**PROVIDED DATA:**
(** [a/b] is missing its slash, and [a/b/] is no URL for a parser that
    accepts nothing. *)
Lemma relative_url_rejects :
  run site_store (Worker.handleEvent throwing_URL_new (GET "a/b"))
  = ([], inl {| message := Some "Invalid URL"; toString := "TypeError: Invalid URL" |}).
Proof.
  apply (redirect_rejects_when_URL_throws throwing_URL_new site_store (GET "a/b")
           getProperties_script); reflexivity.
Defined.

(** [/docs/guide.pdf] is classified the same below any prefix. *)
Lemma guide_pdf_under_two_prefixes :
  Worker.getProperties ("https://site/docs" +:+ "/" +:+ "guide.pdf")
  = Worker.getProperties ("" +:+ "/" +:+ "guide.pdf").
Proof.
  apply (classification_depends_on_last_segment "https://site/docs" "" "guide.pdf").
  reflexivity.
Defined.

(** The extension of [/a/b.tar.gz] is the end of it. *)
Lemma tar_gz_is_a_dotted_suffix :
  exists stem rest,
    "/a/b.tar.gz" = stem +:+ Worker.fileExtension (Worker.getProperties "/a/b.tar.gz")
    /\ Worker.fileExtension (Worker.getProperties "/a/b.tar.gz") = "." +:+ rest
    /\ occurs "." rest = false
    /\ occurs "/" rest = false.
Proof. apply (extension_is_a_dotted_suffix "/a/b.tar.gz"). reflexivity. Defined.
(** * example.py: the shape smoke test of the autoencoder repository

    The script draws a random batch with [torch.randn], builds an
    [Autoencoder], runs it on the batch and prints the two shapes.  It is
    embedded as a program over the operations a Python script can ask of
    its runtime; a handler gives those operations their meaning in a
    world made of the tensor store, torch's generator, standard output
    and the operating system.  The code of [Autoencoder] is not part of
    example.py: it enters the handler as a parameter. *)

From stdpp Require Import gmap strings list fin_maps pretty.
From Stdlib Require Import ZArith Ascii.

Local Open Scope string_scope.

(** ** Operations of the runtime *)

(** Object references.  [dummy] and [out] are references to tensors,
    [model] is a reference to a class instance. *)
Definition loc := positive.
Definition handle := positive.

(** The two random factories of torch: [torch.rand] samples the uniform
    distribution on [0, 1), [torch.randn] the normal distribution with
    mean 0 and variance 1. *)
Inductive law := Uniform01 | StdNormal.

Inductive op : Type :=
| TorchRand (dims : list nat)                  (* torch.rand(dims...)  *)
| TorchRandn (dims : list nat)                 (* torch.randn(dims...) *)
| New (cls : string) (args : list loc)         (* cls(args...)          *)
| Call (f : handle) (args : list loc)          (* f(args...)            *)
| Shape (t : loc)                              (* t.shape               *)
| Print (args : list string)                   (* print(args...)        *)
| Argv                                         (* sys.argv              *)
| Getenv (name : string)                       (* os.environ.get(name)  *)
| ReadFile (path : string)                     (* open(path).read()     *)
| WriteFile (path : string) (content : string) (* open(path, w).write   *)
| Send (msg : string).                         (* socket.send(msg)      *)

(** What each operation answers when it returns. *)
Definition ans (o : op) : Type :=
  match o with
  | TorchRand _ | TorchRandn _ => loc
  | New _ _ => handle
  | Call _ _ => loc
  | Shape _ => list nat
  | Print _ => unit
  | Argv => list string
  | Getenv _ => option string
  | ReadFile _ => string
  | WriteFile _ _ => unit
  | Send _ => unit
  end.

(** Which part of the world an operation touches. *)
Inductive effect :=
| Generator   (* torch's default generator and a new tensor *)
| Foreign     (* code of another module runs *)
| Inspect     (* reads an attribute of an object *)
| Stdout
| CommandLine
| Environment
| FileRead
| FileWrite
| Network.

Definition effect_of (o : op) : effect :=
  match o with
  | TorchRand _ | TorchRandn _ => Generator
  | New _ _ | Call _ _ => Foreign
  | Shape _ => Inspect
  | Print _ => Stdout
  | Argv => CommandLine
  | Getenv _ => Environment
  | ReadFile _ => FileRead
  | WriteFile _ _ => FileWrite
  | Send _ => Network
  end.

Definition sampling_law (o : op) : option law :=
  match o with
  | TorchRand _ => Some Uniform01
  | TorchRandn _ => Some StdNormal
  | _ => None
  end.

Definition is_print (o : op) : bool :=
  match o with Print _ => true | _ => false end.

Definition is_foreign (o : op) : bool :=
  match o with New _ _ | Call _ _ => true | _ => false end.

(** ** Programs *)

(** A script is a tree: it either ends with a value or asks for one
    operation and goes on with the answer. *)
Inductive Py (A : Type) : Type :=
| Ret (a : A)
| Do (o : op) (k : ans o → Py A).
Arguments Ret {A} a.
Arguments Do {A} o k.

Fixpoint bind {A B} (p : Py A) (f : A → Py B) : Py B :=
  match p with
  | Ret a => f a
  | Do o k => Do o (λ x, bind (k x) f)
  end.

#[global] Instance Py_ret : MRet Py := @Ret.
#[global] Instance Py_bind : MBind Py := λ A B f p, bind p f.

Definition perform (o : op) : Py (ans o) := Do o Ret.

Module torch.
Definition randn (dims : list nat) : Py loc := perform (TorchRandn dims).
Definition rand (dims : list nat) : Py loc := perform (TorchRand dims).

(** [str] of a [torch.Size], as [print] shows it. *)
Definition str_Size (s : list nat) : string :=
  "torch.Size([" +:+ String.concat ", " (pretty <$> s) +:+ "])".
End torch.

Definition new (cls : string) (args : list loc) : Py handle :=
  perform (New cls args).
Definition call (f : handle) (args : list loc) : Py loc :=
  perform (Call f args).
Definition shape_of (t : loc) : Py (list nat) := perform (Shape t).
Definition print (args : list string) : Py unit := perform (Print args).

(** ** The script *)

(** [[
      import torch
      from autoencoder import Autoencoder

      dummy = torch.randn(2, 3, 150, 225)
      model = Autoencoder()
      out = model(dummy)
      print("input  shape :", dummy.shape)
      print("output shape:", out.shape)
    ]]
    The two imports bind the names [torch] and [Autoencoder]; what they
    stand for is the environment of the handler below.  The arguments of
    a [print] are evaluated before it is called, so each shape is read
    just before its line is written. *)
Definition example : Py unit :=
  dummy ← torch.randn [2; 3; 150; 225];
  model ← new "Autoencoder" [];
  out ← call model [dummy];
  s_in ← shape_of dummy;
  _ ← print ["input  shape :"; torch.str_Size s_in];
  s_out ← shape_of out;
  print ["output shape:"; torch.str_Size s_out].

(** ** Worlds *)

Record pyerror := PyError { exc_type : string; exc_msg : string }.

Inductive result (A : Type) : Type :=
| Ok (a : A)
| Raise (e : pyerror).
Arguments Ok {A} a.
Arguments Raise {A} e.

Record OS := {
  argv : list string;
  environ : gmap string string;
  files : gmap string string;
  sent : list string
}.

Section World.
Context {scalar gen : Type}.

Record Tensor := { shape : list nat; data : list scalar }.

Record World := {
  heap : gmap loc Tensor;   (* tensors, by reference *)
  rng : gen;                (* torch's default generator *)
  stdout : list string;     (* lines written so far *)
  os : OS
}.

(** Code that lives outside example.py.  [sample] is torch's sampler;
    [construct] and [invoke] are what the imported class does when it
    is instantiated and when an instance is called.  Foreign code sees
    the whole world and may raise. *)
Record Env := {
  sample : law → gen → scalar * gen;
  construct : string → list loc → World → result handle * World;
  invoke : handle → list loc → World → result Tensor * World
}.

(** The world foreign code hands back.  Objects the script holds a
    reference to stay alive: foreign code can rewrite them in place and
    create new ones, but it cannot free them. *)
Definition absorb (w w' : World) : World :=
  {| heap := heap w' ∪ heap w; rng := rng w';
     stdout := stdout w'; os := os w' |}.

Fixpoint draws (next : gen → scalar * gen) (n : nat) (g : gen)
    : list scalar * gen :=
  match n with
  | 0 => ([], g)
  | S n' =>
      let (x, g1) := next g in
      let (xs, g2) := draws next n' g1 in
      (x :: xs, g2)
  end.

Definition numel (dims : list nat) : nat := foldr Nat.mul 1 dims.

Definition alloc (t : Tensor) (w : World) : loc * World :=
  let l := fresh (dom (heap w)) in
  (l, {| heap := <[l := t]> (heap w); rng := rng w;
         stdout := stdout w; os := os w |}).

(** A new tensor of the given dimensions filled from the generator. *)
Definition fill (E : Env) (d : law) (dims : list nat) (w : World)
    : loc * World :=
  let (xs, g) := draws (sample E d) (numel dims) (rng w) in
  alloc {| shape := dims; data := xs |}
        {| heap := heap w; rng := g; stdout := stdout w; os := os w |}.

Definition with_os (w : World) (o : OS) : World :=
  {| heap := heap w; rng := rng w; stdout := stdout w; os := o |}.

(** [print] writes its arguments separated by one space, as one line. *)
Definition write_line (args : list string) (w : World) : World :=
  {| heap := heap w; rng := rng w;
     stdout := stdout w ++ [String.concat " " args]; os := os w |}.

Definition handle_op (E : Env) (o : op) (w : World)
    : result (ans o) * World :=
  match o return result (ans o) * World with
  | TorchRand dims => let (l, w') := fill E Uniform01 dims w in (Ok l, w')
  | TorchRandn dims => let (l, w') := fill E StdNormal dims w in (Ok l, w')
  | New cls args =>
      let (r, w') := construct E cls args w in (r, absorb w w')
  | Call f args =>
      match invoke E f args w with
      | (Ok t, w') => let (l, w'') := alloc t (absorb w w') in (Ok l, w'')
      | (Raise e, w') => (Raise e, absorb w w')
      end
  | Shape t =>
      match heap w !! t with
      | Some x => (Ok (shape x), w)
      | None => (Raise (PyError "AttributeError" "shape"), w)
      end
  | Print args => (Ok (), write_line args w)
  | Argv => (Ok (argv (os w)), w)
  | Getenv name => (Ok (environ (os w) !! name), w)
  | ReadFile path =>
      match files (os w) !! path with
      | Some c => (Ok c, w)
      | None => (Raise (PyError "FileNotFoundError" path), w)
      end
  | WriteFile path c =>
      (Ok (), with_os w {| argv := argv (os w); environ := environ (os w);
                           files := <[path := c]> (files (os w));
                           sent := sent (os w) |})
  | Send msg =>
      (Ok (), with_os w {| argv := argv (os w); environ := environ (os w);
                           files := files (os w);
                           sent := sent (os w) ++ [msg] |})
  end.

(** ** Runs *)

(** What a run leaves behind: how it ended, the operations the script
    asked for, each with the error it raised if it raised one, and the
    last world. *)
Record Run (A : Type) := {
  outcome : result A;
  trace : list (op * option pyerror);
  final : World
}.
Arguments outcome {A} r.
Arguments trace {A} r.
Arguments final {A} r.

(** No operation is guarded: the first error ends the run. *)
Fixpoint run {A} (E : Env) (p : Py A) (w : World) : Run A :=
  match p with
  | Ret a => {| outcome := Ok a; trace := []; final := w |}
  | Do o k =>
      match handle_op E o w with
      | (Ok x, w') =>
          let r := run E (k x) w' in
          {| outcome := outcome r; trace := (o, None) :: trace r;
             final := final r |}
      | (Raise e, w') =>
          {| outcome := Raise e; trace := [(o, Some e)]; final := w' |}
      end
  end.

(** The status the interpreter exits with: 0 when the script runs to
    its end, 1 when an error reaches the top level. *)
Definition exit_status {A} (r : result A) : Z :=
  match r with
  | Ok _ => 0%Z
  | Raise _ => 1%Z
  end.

**WORK TO COMPLETE:** Count how many lines in the entries contain "draws", then state that number alone.

**SOLUTION FOR THIS TASK:** 4